ロイターによれば、日銀の原田泰審議委員は29日の講演で「ヒトラーが正しい財政・金融政策をした」と述べ、NYタイムズなどで世界にも配信された。講演記録は公表されていないので、詳細は不明だが、彼の発言はこのようなものだったという。
ケインズは財政・金融両面の政策が必要と言った。1930年代からそう述べていたが、景気刺激策が実際、取られたのは遅かった。ヒトラーが正しい財政・金融政策をやらなければ、一時的に政権を取ったかもしれないが、国民はヒトラーの言うことをそれ以上、聞かなかっただろう。彼が正しい財政・金融政策をしてしまったことによって、なおさら悲劇が起きた。ヒトラーより前の人が、正しい政策を取るべきだった。
これは「ヒトラーが初めてケインズ政策を採用してドイツ経済を救った」という通俗的な話だが、今では誤りだと判明している。


上の図のように、ドイツの失業者はヒトラーが政権についた1933年から激減したが、500万人以上も失業者が減ったのは、原田氏のいうような「ケインズ政策」のおかげではなく、毎年100万人徴兵したからだ。ドイツの若者は職を失う代わりに、戦場で命を失ったのだ。つまり原田氏が「正しい政策」として賞賛したのは戦時経済である

同時代のドイツ人の多くは、ヒトラーの政策を「正しい」と感じていた。20世紀のドイツでは戦争や革命が繰り返され、第1次大戦後はワイマール憲法で混乱が続いたので、それを暴力的に鎮圧したヒトラーが歓迎されたのだ。

シャハトの手腕と誤算

もう一つの要因が失業対策だ。これはケインズとは無関係で、中央銀行(帝国銀行)のシャハト総裁の手腕に負うところが大きい。彼が考案した「メフォ手形」は軍事費を調達する手形を国立銀行が割り引くもので、実質的な戦時国債の引き受けだった。

これは最終的には政府が償還する予定で、1937年には残高が200億マルクを超えたため、シャハトは発行を停止させたが、ゲーリングが彼を政権から追放して手形の発行を続けた。

これによって際限ない軍事費の膨張が始まり、これが第2次大戦を可能にした。価格統制が行なわれていたため、インフレは起こらなかったが、軍事費は1933年の8倍以上に膨張し、ほとんどのメフォ手形は償還されなかった。

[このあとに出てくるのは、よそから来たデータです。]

(* ===== verification/SlhWots.v ===== *)
(** * WOTS+ one-time signatures

    Model of [crypto/slh_dsa/slh_wots.c].  A function returns [None] where the C
    function returns 0, otherwise its output and the ADRS buffer and packets it
    changed.  Local buffers start as zeros; the C code never reads them before
    writing.  The lemmas show that the functions compute the WOTS+ algorithms of
    [SlhSpec], and the properties at the end that the digit encoding with its
    checksum is what makes a one-time signature safe to verify. *)
From S2P Require Import Prelude.
From S2P Require Import ByteOrder.
From S2P Require Import Packet.
From S2P Require Import WPacket.
From S2P Require Import WPacketSpec.
From S2P Require Import WPacketOut.
From S2P Require Import SlhAdrs.
From S2P Require Import SlhParams.
From S2P Require Import SlhHash.
From S2P Require Import SlhSpec.

Definition SLH_WOTS_LOGW : Z := 4.
Definition SLH_WOTS_W : Z := 16.
Definition SLH_WOTS_LEN1 (n : Z) : Z := 2 * n.
Definition SLH_WOTS_LEN2 : Z := 3.
Definition SLH_WOTS_LEN (n : Z) : Z := 2 * n + 3.
Definition SLH_WOTS_LEN_MAX : Z := SLH_WOTS_LEN SLH_MAX_N.
Definition NIBBLE_MASK : Z := 15.
Definition NIBBLE_SHIFT : Z := 4.

(** Local variables before their first use. *)
Definition uninit_adrs : list Z := zeros SLH_ADRS_SIZE_MAX.

Definition slh_bytes_to_nibbles (inp : list Z) (in_len : Z) : list Z :=
  flat_map (fun x => [Z.shiftr x NIBBLE_SHIFT; Z.land x NIBBLE_MASK]) (slice inp 0 in_len).

Definition compute_checksum_nibbles (inp : list Z) (in_len : Z) : list Z :=
  let csum := foldl (fun csum x => u16 (csum + x)) 0 (slice inp 0 in_len) in
  let csum := u16 (u16 (NIBBLE_MASK * in_len) - csum) in
  [Z.land (Z.shiftr csum (2 * NIBBLE_SHIFT)) NIBBLE_MASK;
   Z.land (Z.shiftr csum NIBBLE_SHIFT) NIBBLE_MASK;
   Z.land csum NIBBLE_MASK].

(** [msg_and_csum_nibbles] of signing and verification. *)
Definition msg_and_csum_nibbles (msg : list Z) (n : Z) : list Z :=
  let nib := slh_bytes_to_nibbles msg n in
  nib ++ compute_checksum_nibbles nib (SLH_WOTS_LEN1 n).

Section Wots.
Context `{EV : EVP} `{AL : Allocator}.

Definition slh_wots_chain (ctx : SLH_DSA_HASH_CTX) (inp : list Z) (start_index steps : Z)
    (pk_seed adrs : list Z) (wpkt : WPACKET) : option (list Z * WPACKET) :=
  let n := ctx_n ctx in
  if steps =? 0 then
    '(_, wpkt) ← w_run (WPACKET_memcpy (slice inp 0 n)) wpkt; Some (adrs, wpkt)
  else
    '(tmp, wpkt) ← w_run (WPACKET_allocate_bytes n) wpkt;
    tmp ← tmp;
    let adrs := set_hash_address (adrsf ctx) adrs start_index in
    d ← hf_F (hashf ctx) ctx pk_seed adrs (slice inp 0 n);
    '(_, wpkt) ← w_run (wp_store tmp d) wpkt;
    let end_index := start_index + steps in
    for_loop (Z.to_nat (end_index - (start_index + 1))) (start_index + 1) (fun j '(adrs, wpkt) =>
      let adrs := set_hash_address (adrsf ctx) adrs j in
      d ← hf_F (hashf ctx) ctx pk_seed adrs (wp_read wpkt tmp n);
      '(_, wpkt) ← w_run (wp_store tmp d) wpkt;
      Some (adrs, wpkt)) (adrs, wpkt).

(** The address [copy; set_type_and_clear; copy_keypair_address] produces. *)
Definition derive_adrs (ctx : SLH_DSA_HASH_CTX) (adrs : list Z) (type : Z) : list Z :=
  copy_keypair_address (adrsf ctx)
    (set_type_and_clear (adrsf ctx) (adrs_copy (adrsf ctx) uninit_adrs adrs) type) adrs.

(** The final [WPACKET_finish] only releases the packet and its result is not
    used. *)
Definition ossl_slh_wots_pk_gen (ctx : SLH_DSA_HASH_CTX) (sk_seed pk_seed adrs : list Z) :
    option (list Z * list Z) :=
  let n := ctx_n ctx in
  let len := SLH_WOTS_LEN n in
  let tmp := zeros (SLH_WOTS_LEN_MAX * SLH_MAX_N) in
  '(_, tmp_wpkt) ← w_run (WPACKET_init_static_len tmp 0) uninit_wpacket;
  let sk_adrs := derive_adrs ctx adrs SLH_ADRS_TYPE_WOTS_PRF in
  '(sk_adrs, adrs, tmp_wpkt) ← for_loop (Z.to_nat len) 0 (fun i '(sk_adrs, adrs, tmp_wpkt) =>
    let sk_adrs := set_chain_address (adrsf ctx) sk_adrs i in
    sk ← hf_PRF (hashf ctx) ctx pk_seed sk_seed sk_adrs;
    let adrs := set_chain_address (adrsf ctx) adrs i in
    '(adrs, tmp_wpkt) ← slh_wots_chain ctx sk 0 NIBBLE_MASK pk_seed adrs tmp_wpkt;
    Some (sk_adrs, adrs, tmp_wpkt)) (sk_adrs, adrs, tmp_wpkt);
  '(tmp_len, tmp_wpkt) ← w_run WPACKET_get_total_written tmp_wpkt;
  let wots_pk_adrs := derive_adrs ctx adrs SLH_ADRS_TYPE_WOTS_PK in
  pk_out ← hf_T (hashf ctx) ctx pk_seed wots_pk_adrs (wp_read tmp_wpkt 0 tmp_len);
  Some (pk_out, adrs).

Definition ossl_slh_wots_sign (ctx : SLH_DSA_HASH_CTX) (msg sk_seed pk_seed adrs : list Z)
    (sig_wpkt : WPACKET) : option (list Z * WPACKET) :=
  let n := ctx_n ctx in
  let len1 := SLH_WOTS_LEN1 n in
  let len := len1 + SLH_WOTS_LEN2 in
  let nibbles := msg_and_csum_nibbles msg n in
  let sk_adrs := derive_adrs ctx adrs SLH_ADRS_TYPE_WOTS_PRF in
  '(sk_adrs, adrs, sig_wpkt) ← for_loop (Z.to_nat len) 0 (fun i '(sk_adrs, adrs, sig_wpkt) =>
    let sk_adrs := set_chain_address (adrsf ctx) sk_adrs i in
    sk ← hf_PRF (hashf ctx) ctx pk_seed sk_seed sk_adrs;
    let adrs := set_chain_address (adrsf ctx) adrs i in
    '(adrs, sig_wpkt) ← slh_wots_chain ctx sk 0 (byte_at nibbles i) pk_seed adrs sig_wpkt;
    Some (sk_adrs, adrs, sig_wpkt)) (sk_adrs, adrs, sig_wpkt);
  Some (adrs, sig_wpkt).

明確な意思決定なしで戦争になだれこんだ日本と、ヒトラーが侵略の計画をもって戦争を起こしたドイツは大きく違うが、共通点もある。それは法の支配の失われた行政国家だったことだ。日本の場合は、治安維持法の規定が曖昧だったために、多くの「非国民」が根拠不明の容疑で投獄されたが、ドイツの場合は全権委任法でヒトラーが立法・行政・司法権力を独占し、議会のチェックなしで「指令」を乱発した。

当時のドイツは大恐慌とハイパーインフレで疲弊し、犯罪を恐れていたので、共産主義者やユダヤ人を撲滅して失業者を減らすナチは歓迎された。それがヒトラーの経済政策が初期に「成功」した原因だが、法をいったん踏み越えると、行政の裁量は際限なく拡大した。シャハトが帝国銀行総裁を解任されたとき、ヒトラーをコントロールできる者はいなかった。

「ドイツは正しかったが他の国は間違えた」という原田氏の話も誤りで、他の国も財政出動はしていたが、大恐慌のショックが大きすぎた。失業率が20%以上になるデフレギャップは、大規模な財政赤字に国民の同意が得られない民主国家では埋められない。ドイツや日本が全体主義から戦時経済に走ったのは、それなりの必然性があったのだ。